**What the task asks**: In the entries that follow, the first line to write out is the one containing "NewAesDecryptionStream : bytes", and the last is the one containing "Definition KDF (key". Reproduce that stretch exactly, with nothing before or after it.

Entries taken from a collection:

(** The same through a [ConnWriter] that has not sent its header. *)
Lemma send_first {W} `{WriterSpec W} (c : ConnWriter W) a ps :
  let h := request_bytes (Key (cw_Account c)) (DNetwork (cw_Target c)) a (DPort (cw_Target c)) in
  headerSent c = false -> DAddress (cw_Target c) = Some a -> serializable a ->
  zlen (Key (cw_Account c)) <= 1784 -> ps <> [] -> Forall packet_ok ps ->
  wr_fits (cw_Writer c) (zlen (h ++ concat (map packet_wire ps))) ->
  exists c', send ps c = (c', Ok tt) /\
    wr_after (cw_Writer c) (h ++ concat (map packet_wire ps)) (cw_Writer c').
Proof.
  intros h Hsent Ha Hs Hk Hne Hps Hf. destruct Hps as [|[[p b] port] ps (Hs1 & Hp1 & Hl1) Hps]; [done|].
  cbn [map concat send] in *. change (packet_wire (p, b, port)) with (packet_bytes p b port) in *. cbn [fst snd].
  set (wire := concat (map packet_wire ps)) in *. rewrite !zlen_app in Hf.
  destruct (first_write c a (packet_bytes p b port) (zlen wire) Hsent Ha Hs Hk (zlen_nonneg _) Hf)
    as (w & E & Hw & Hf').
  assert (Hf2 : wr_fits (set_cw c w true) (zlen wire + 0)) by (rewrite Z.add_0_r; by split).
  destruct (writes_send (W := ConnWriter W) ps Hps (set_cw c w true) 0 ltac:(lia) Hf2)
    as (c2 & E2 & (w2 & -> & Hw2) & _).
  exists (set_cw (set_cw c w true) w2 true). split.
  - unfold mbind at 1, st_bind. change (UDPDestination (Some b) port) with (mkDest (Some b) port Network_UDP).
    rewrite writePacket_once by done. unfold mbind, st_bind. rewrite E. cbn [mret st_ret]. exact E2.
  - cbn [set_cw cw_Writer] in *. rewrite app_assoc. by eapply wr_after_app.
Qed.
Lemma talks_flush4 s ok :
  flushLastReply_ s = reply4 ->
  talks (flushLastReply s ok : ST (R * W) _) [] (reply_4 (if ok then x5a else x5b)) (set_flush s noOpCallback).
Proof.
  intros Hs. unfold flushLastReply. rewrite Hs. eapply talks_last; [|done]. apply talks_say. cbn [last_reply].
  assert (Hw : forall status, writes (writeSocks4Response (b2z status) AnyIP 0 : ST W unit) (reply_4 status) tt).
  { intros status. unfold writeSocks4Response. eapply writes_lift; [apply build_reply4|].
    eapply writes_lift; [by apply fresh_Bytes|]. apply writes_all. }
  destruct ok; [apply (Hw x5a)|apply (Hw x5b)].
Qed.

Lemma finishes_server4 c gateway source (delegate : NetAddr.Destination -> res L) a p id :
  DNetwork gateway <> Network_Unknown -> (forall dest, delegate dest <> Panic) ->
  c_AuthType c = AuthType_NO_AUTH -> request_4_ok a id -> is_u16 p -> zlen (request_4 a p id) <= 2048 ->
  finishes (processTCP c gateway source delegate : ST (R * W) _) (request_4 a p id)
    (reply_4 (if granted c false (delegate (target false a p)) then x5a else x5b))
    (served (delegate (target false a p)) false (target false a p) None).
Proof.
  intros Hgw Hdel Ht Hok Hp Hl.
  set (req := {| Command := RequestCommandTCP; RAddress := Some a; RPort := p; Version := socks4Version;
                 Option := 0; Security := 0; User := None |} : Request).
  change (target false a p) with (Destination req). change None with (name_of req).
  apply (finishes_handshake c gateway source delegate Hgw Hdel reply4 (fun ok : bool => reply_4 (if ok then x5a else x5b))
    talks_flush4 req false eq_refl _ []).
  unfold Handshake. rewrite (takes_request4_message a p id), app_nil_l.
  eapply talks_read; [apply takes_base, takes_fresh; [exact fresh_StackNew|done|lia]|].
  eapply talks_lift; [by apply fresh_Byte0|]. eapply talks_lift; [by apply fresh_Byte1|].
  change (b2z x04 =? socks4Version) with true. cbn iota. unfold handshake4. cbn [config session]. rewrite Ht.
  rewrite decide_False by done. rewrite <- (app_nil_r (drop 2 _)).
  eapply talks_read; [by apply takes_request4|]. change (b2z x01 =? cmdTCPConnect) with true. cbn iota.
  eapply talks_last; [by apply (talks_setup c gateway source reply4 (fun ok : bool => reply_4 (if ok then x5a else x5b)) talks_flush4)|done].
Qed.

Lemma stalls_client4 a p u :
  request_4_ok a (username u) -> zlen (request_4 a p (username u)) <= 2048 ->
  stalls (ClientHandshake4 (request_of u false a p) : ST (R * W) _) [] (request_4 a p (username u)).
Proof.
  intros Hok Hl. unfold ClientHandshake4. rewrite <- (app_nil_r (request_4 _ _ _)).
  eapply stalls_tell; [by apply talks_send; [apply writes_request4| |]|].
  apply stalls_here, ends_fresh; [by apply fresh_again|lia].
Qed.

Lemma finishes_client4 a p u (ok : bool) :
  request_4_ok a (username u) -> zlen (request_4 a p (username u)) <= 2048 ->
  finishes (ClientHandshake4 (request_of u false a p) : ST (R * W) _) (reply_4 (if ok then x5a else x5b))
    (request_4 a p (username u)) (if ok : bool then Ok tt else Err (NewError "server rejects request: ")).
Proof.
  intros Hok Hl. unfold ClientHandshake4. rewrite <- (app_nil_r (request_4 _ _ _)).
  eapply finishes_tell; [by apply talks_send; [apply writes_request4| |]|].
  assert (F := fresh_again _ fresh_New _ Hl).
  rewrite <- (app_nil_r (reply_4 _)). eapply finishes_read; [by apply (takes_fresh _ 8)|].
  eapply finishes_lift; [by apply fresh_Byte0|]. change (negb (b2z x00 =? 0)) with false. cbn iota.
  eapply finishes_lift; [by apply fresh_Byte1|].
  destruct ok; [apply finishes_ok, talks_ret|apply finishes_err].
Qed.
End Version4.

(** ** Datagrams *)
Definition datagram (a : Address) (port : Port) (p : bytes) : bytes :=
  [x00; x00; x00] ++ encode addrParser a port ++ p.

Lemma writes_datagram a port p :
  serializable a -> writes (packet_steps (Some a) port p) (datagram a port p) tt.
Proof.
  intros Ha. unfold packet_steps, datagram. eapply writes_bind; [apply writes_put|].
  eapply writes_bind; [apply writes_AddressPort; [apply socks_handles, Ha|done]|].
  by eapply writes_last; [apply writes_put|].
Qed.

Lemma encode_at_least a port : serializable a -> 2 <= zlen (encode addrParser a port).
Proof.
  intros Ha. change (encode addrParser a port) with (encode_address (family_byte addrParser a) a ++ put_be 2 port).
  rewrite zlen_app, zlen_put_be. pose proof (zlen_nonneg (encode_address (family_byte addrParser a) a)). lia.
Qed.
(* ===== verification/VlessSpec.v ===== *)
(** * Package proxy/vless: what its protocol promises

    A request is read back as it was written, with or without a fallback behind
    it; only the ID of a user is let in, and whoever falls back has lost no byte;
    packets keep their boundaries, if they fit. *)
From S2P Require Import Prelude GoStd Uuid Buf MultiBuf NetAddr AddrParser Headers BufReader Codec Talk TrojanServer AuthSpec Vless.
Import Uuid MultiBuf Buf NetAddr AddrParser BufReader Codec Talk Vless VlessServer.
Import Headers(RequestHeader, MemoryUser).

Lemma vless_handles a : addr_wf a -> handles addrParser a.
Proof. intros Ha. unfold handles. destruct a; (split; [vm_compute; done|split; [vm_compute; done|reflexivity]]). Qed.

Lemma vless_known : known_families addrParser.
Proof. split; [done|]. split; [|done]. repeat (constructor; [auto|]). constructor. Qed.

(** Protocol buffers: what is marshalled is read back, and a message with a flow
    is not empty; bytes that are no message are an error. *)
Class AddonsOk `{AddonsCodec} : Prop := {
  unmarshal_marshal a d : proto_Marshal a = Ok d -> proto_Unmarshal d = Ok a;
  marshal_nonempty a d : proto_Marshal a = Ok d -> a_Flow a <> [] -> d <> [];
  unmarshal_safe d : proto_Unmarshal d <> Panic;
}.

Section Spec.
Context `{AddonsOk}.

(** ** Addons *)

(** Only those of Vision are sent. *)
Definition carried (addons : Addons) : Addons :=
  if bool_decide (a_Flow addons = XRV) then addons else {| a_Flow := []; a_Seed := [] |}.

Definition addons_wire (addons : Addons) : bytes :=
  if bool_decide (a_Flow addons = XRV) then
    match proto_Marshal addons with Ok d => z2b (zlen d) :: d | _ => [] end
  else [x00].

Definition addons_fit (addons : Addons) : Prop :=
  a_Flow addons = XRV -> exists d, proto_Marshal addons = Ok d /\ zlen d <= 255.

Lemma addons_wire_length addons : addons_fit addons -> 1 <= zlen (addons_wire addons) <= 256.
Proof.
  intros Hf. unfold addons_wire. case_bool_decide as E; [|done]. destruct (Hf E) as (d & -> & Hd).
  rewrite zlen_cons. pose proof (zlen_nonneg d). lia.
Qed.

Lemma writes_addons addons : addons_fit addons -> writes (EncodeHeaderAddons addons) (addons_wire addons) tt.
Proof.
  intros Hf. unfold EncodeHeaderAddons, addons_wire. case_bool_decide as E; [|].
  - destruct (Hf E) as (d & -> & Hd). refine (writes_lift (Ok d) d _ _ _ eq_refl _). replace (255 <? zlen d) with false by lia.
    apply (writes_bind _ _ [z2b (zlen d)] d tt tt); [apply writes_based, writes_WriteByte|].
    eapply writes_last; [apply writes_based, (writes_wr (W := Buf.Buffer))|done].
  - apply writes_based, writes_WriteByte.
Qed.

(** ** Requests *)

(** The user has an account with the ID [id]. *)
Definition identified (user : User) (id : UUID) : Prop :=
  exists account, Headers.Account user = Some account /\ uuid (ID_ account) = id /\ length id = 16%nat.

Definition mux_request (request : Request) : bool := bool_decide (Headers.Command request = Headers.RequestCommandMux).

Definition target_wire (request : Request) (a : Address) : bytes :=
  if mux_request request then [] else encode addrParser a (Headers.RPort request).

Definition request_wire (request : Request) (addons : Addons) (id : UUID) (a : Address) : bytes :=
  z2b (Headers.Version request) :: id ++ addons_wire addons ++ z2b (Headers.Command request) :: target_wire request a.

(** A request that can be sent: a command of the protocol, and an address that
    the codec keeps unless the command is for the mux. *)
Definition request_ok (request : Request) (addons : Addons) (a : Address) : Prop :=
  Headers.Version request = 0 /\ Headers.RAddress request = Some a /\ is_u16 (Headers.RPort request) /\ addons_fit addons /\
  (Headers.Command request = Headers.RequestCommandMux \/
   ((Headers.Command request = Headers.RequestCommandTCP \/ Headers.Command request = Headers.RequestCommandUDP) /\ serializable a)).

Lemma target_length request addons a : request_ok request addons a -> zlen (target_wire request a) <= 259.
Proof.
  intros (_ & _ & _ & _ & Hc). unfold target_wire, mux_request. case_bool_decide as E; [done|].
  destruct Hc as [?|[_ Hs]]; [done|]. by apply encode_length.
Qed.

Lemma vless_request_length request addons id a :
  request_ok request addons a -> length id = 16%nat -> 18 <= zlen (request_wire request addons id a) <= 2048.
Proof.
  intros Hr Hid. pose proof (target_length _ _ _ Hr). pose proof (zlen_nonneg (target_wire request a)).
  destruct Hr as (_ & _ & _ & Hf & _). pose proof (addons_wire_length addons Hf).
  unfold request_wire. rewrite zlen_cons, !zlen_app, zlen_cons. assert (zlen id = 16) by (unfold zlen; lia). lia.
Qed.
(* ===== verification/VmessAead.v ===== *)
(** * Package proxy/vmess/aead: authentication IDs and sealed headers

    [Module VmessAead] models kdf.go, authid.go and encrypt.go, over the
    primitives of the class [VmessCrypto], which all of proxy/vmess shares. *)
From S2P Require Import Prelude GoStd GoText Uuid Auth Replay.
Import Auth Replay.

Module VmessAead.

(** SHA-256, MD5, CRC-32 (IEEE), AES on a block, AES-GCM and ChaCha20-Poly1305 from
    a key, AES in CFB mode from key and IV, SHAKE-128 from what is written to it,
    and random bytes. *)
Class VmessCrypto (C T K G : Type) := {
  sha256 : bytes -> bytes;
  md5 : bytes -> bytes;
  crc32 : bytes -> Z;
  aes_Encrypt : bytes -> bytes -> bytes;
  aes_Decrypt : bytes -> bytes -> bytes;
  NewAesGcm : bytes -> C;
  chacha20poly1305_New : bytes -> C;
  NewAesEncryptionStream : bytes -> bytes -> T;
  NewAesDecryptionStream : bytes -> bytes -> T;
  NewShake128 : bytes -> K;
  shake_Read : nat -> K -> K * bytes;
  random_Read : Z -> G -> G * bytes;
}.

(** ** consts.go and kdf.go *)
Definition KDFSaltConstAuthIDEncryptionKey := lit "AES Auth ID Encryption".
Definition KDFSaltConstAEADRespHeaderLenKey := lit "AEAD Resp Header Len Key".
Definition KDFSaltConstAEADRespHeaderLenIV := lit "AEAD Resp Header Len IV".
Definition KDFSaltConstAEADRespHeaderPayloadKey := lit "AEAD Resp Header Key".
Definition KDFSaltConstAEADRespHeaderPayloadIV := lit "AEAD Resp Header IV".
Definition KDFSaltConstVMessAEADKDF := lit "VMess AEAD KDF".
Definition KDFSaltConstVMessHeaderPayloadAEADKey := lit "VMess Header AEAD Key".
Definition KDFSaltConstVMessHeaderPayloadAEADIV := lit "VMess Header AEAD Nonce".
Definition KDFSaltConstVMessHeaderPayloadLengthAEADKey := lit "VMess Header AEAD Key_Length".
Definition KDFSaltConstVMessHeaderPayloadLengthAEADIV := lit "VMess Header AEAD Nonce_Length".

Section Aead.
Context {C T K G : Type} `{AeadCipher C} `{VmessCrypto C T K G}.

(** HMACs nested: the hash of each is the HMAC before it. *)
Definition KDF (key : bytes) (path : list bytes) : bytes :=
  fold_left (fun H v => hmac H v) path (hmac sha256 KDFSaltConstVMessAEADKDF) key.

Definition KDF16 (key : bytes) (path : list bytes) : bytes := take 16 (KDF key path).

(** ** authid.go *)

(** [time] is an int64, [random] four bytes. *)
Definition CreateAuthID (cmdKey : bytes) (time : Z) (random : bytes) : bytes :=
  let buf := put_be 8 time ++ random in
  let buf := buf ++ put_be 4 (crc32 buf) in
  aes_Encrypt (KDF16 cmdKey [KDFSaltConstAuthIDEncryptionKey]) buf.

Definition i64 (z : Z) : Z := (z + 2 ^ 63) mod 2 ^ 64 - 2 ^ 63.

(** Time, checksum and the bytes; the random number is not used. *)
Definition Decode (cmdKey data : bytes) : Z * Z * bytes :=
  let d := aes_Decrypt (KDF16 cmdKey [KDFSaltConstAuthIDEncryptionKey]) data in
  (i64 (get_be (take 8 d)), get_be (take 4 (drop 12 d)), d).

Record AuthIDDecoderHolder (F Ticket : Type) := mkHolder {
  decoders : gmap bytes Ticket;     (* by key; the cipher of an item comes from the key *)
  filter : ReplayFilter F;
}.
Arguments mkHolder {F Ticket}.
Arguments decoders {F Ticket}.
Arguments filter {F Ticket}.

Definition ErrNotFound : error := NewError "user do not exist".
Definition ErrReplay : error := NewError "replayed request".

Section Holder.
Context {F Ticket : Type} `{Filter F}.

Definition NewAuthIDDecoderHolder : AuthIDDecoderHolder F Ticket := mkHolder ∅ (NewReplayFilter 120).

Definition AddUser (key : bytes) (ticket : Ticket) (a : AuthIDDecoderHolder F Ticket) : AuthIDDecoderHolder F Ticket :=
  mkHolder (<[key := ticket]> (decoders a)) (filter a).

Definition RemoveUser (key : bytes) (a : AuthIDDecoderHolder F Ticket) : AuthIDDecoderHolder F Ticket :=
  mkHolder (delete key (decoders a)) (filter a).

(** Whether the decoder of a key takes the ID for one of its own: the checksum
    and a time within two minutes.  The times are compared as floating-point
    numbers, which are exact where it matters. *)
Definition accepts (now : Z) (authID key : bytes) : bool :=
  let '(t, z, d) := Decode key authID in
  (z =? crc32 (take 12 d)) && (0 <=? t) && (Z.abs (Z.abs t - now) <=? 120).

(** The loop over the map, in the order [items] that the run-time system gives. *)
Fixpoint match_loop (now : Z) (authID : bytes) (items : list (bytes * Ticket)) : option Ticket :=
  match items with
  | [] => None
  | (key, ticket) :: items => if accepts now authID key then Some ticket else match_loop now authID items
  end.

Definition Match (now : Z) (items : list (bytes * Ticket)) (authID : bytes) : ST (AuthIDDecoderHolder F Ticket) Ticket := fun a =>
  match match_loop now authID items with
  | None => (a, Err ErrNotFound)
  | Some ticket =>
    let '(f, fresh) := Check authID now (filter a) in
    (mkHolder (decoders a) f, if fresh : bool then Ok ticket else Err ErrReplay)
  end.
End Holder.

(** ** encrypt.go *)

(** Key and nonce of one of the two sealed parts. *)
Definition part_aead (key saltKey generatedAuthID connectionNonce : bytes) : C :=
  NewAesGcm (KDF16 key [saltKey; generatedAuthID; connectionNonce]).
Definition part_nonce (key saltIV generatedAuthID connectionNonce : bytes) : bytes :=
  take 12 (KDF key [saltIV; generatedAuthID; connectionNonce]).

Definition header_seal (key saltKey saltIV authid nonce d : bytes) : res bytes :=
  aead_Seal (part_aead key saltKey authid nonce) (part_nonce key saltIV authid nonce) d authid.
Definition header_open (key saltKey saltIV authid nonce d : bytes) : res bytes :=
  aead_Open (part_aead key saltKey authid nonce) (part_nonce key saltIV authid nonce) d authid.

(** [time] and the random bytes of the ID, and the random [connectionNonce]. *)
Definition SealVMessAEADHeader (key data : bytes) (time : Z) (random connectionNonce : bytes) : res bytes :=
  let generatedAuthID := CreateAuthID key time random in
  let headerPayloadDataLen := u16 (zlen data) in
  payloadHeaderLengthAEADEncrypted ← header_seal key KDFSaltConstVMessHeaderPayloadLengthAEADKey KDFSaltConstVMessHeaderPayloadLengthAEADIV
    generatedAuthID connectionNonce (put_be 2 headerPayloadDataLen);
  payloadHeaderAEADEncrypted ← header_seal key KDFSaltConstVMessHeaderPayloadAEADKey KDFSaltConstVMessHeaderPayloadAEADIV
    generatedAuthID connectionNonce data;
  Ok (generatedAuthID ++ payloadHeaderLengthAEADEncrypted ++ connectionNonce ++ payloadHeaderAEADEncrypted).

(** What [OpenVMessAEADHeader] returns: the data, or an error and whether to drain;
    and the bytes it has read. *)
Inductive opened :=
  | Opened (data : bytes)
  | NotOpened (shouldDrain : bool) (bytesRead : Z) (errorReason : error).

Section Open.
Context {R : Type} `{Reader R}.

(** [make] and [io.ReadFull]; [k] goes on with the bytes. *)
Definition read_part (n : nat) (bytesRead : Z) (k : bytes -> Z -> ST R opened) : ST R opened := fun r =>
  match ReadFull r n with
  | (r, (d, Some err)) => (r, Ok (NotOpened false (bytesRead + zlen d) err))
  | (r, (d, None)) => k d (bytesRead + zlen d) r
  end.

Definition open_part (x : res bytes) (bytesRead : Z) (k : bytes -> ST R opened) : ST R opened := fun r =>
  match x with
  | Ok d => k d r
  | Err erropenAEAD => (r, Ok (NotOpened true bytesRead erropenAEAD))
  | Panic => (r, Panic)
  end.

(** [length+16] is a sum of uint16. *)
Definition OpenVMessAEADHeader (key authid : bytes) : ST R opened :=
  read_part 18 0 (fun payloadHeaderLengthAEADEncrypted bytesRead =>
  read_part 8 bytesRead (fun nonce bytesRead =>
  open_part (header_open key KDFSaltConstVMessHeaderPayloadLengthAEADKey KDFSaltConstVMessHeaderPayloadLengthAEADIV authid nonce
    payloadHeaderLengthAEADEncrypted) bytesRead (fun decryptedAEADHeaderLengthPayload =>
  length ← st_lift (or_panic (slice decryptedAEADHeaderLengthPayload 0 2));
  read_part (Z.to_nat (u16 (get_be length + 16))) bytesRead (fun payloadHeaderAEADEncrypted bytesRead =>
  open_part (header_open key KDFSaltConstVMessHeaderPayloadAEADKey KDFSaltConstVMessHeaderPayloadAEADIV authid nonce
    payloadHeaderAEADEncrypted) bytesRead (fun decryptedAEADHeaderPayload =>
  mret (Opened decryptedAEADHeaderPayload)))))).
End Open.
End Aead.
#[global] Arguments mkHolder {F Ticket}.
#[global] Arguments decoders {F Ticket}.
#[global] Arguments filter {F Ticket}.
End VmessAead.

**Finished exercise**:
  NewAesDecryptionStream : bytes -> bytes -> T;
  NewShake128 : bytes -> K;
  shake_Read : nat -> K -> K * bytes;
  random_Read : Z -> G -> G * bytes;
}.

(** ** consts.go and kdf.go *)
Definition KDFSaltConstAuthIDEncryptionKey := lit "AES Auth ID Encryption".
Definition KDFSaltConstAEADRespHeaderLenKey := lit "AEAD Resp Header Len Key".
Definition KDFSaltConstAEADRespHeaderLenIV := lit "AEAD Resp Header Len IV".
Definition KDFSaltConstAEADRespHeaderPayloadKey := lit "AEAD Resp Header Key".
Definition KDFSaltConstAEADRespHeaderPayloadIV := lit "AEAD Resp Header IV".
Definition KDFSaltConstVMessAEADKDF := lit "VMess AEAD KDF".
Definition KDFSaltConstVMessHeaderPayloadAEADKey := lit "VMess Header AEAD Key".
Definition KDFSaltConstVMessHeaderPayloadAEADIV := lit "VMess Header AEAD Nonce".
Definition KDFSaltConstVMessHeaderPayloadLengthAEADKey := lit "VMess Header AEAD Key_Length".
Definition KDFSaltConstVMessHeaderPayloadLengthAEADIV := lit "VMess Header AEAD Nonce_Length".

Section Aead.
Context {C T K G : Type} `{AeadCipher C} `{VmessCrypto C T K G}.

(** HMACs nested: the hash of each is the HMAC before it. *)
Definition KDF (key : bytes) (path : list bytes) : bytes :=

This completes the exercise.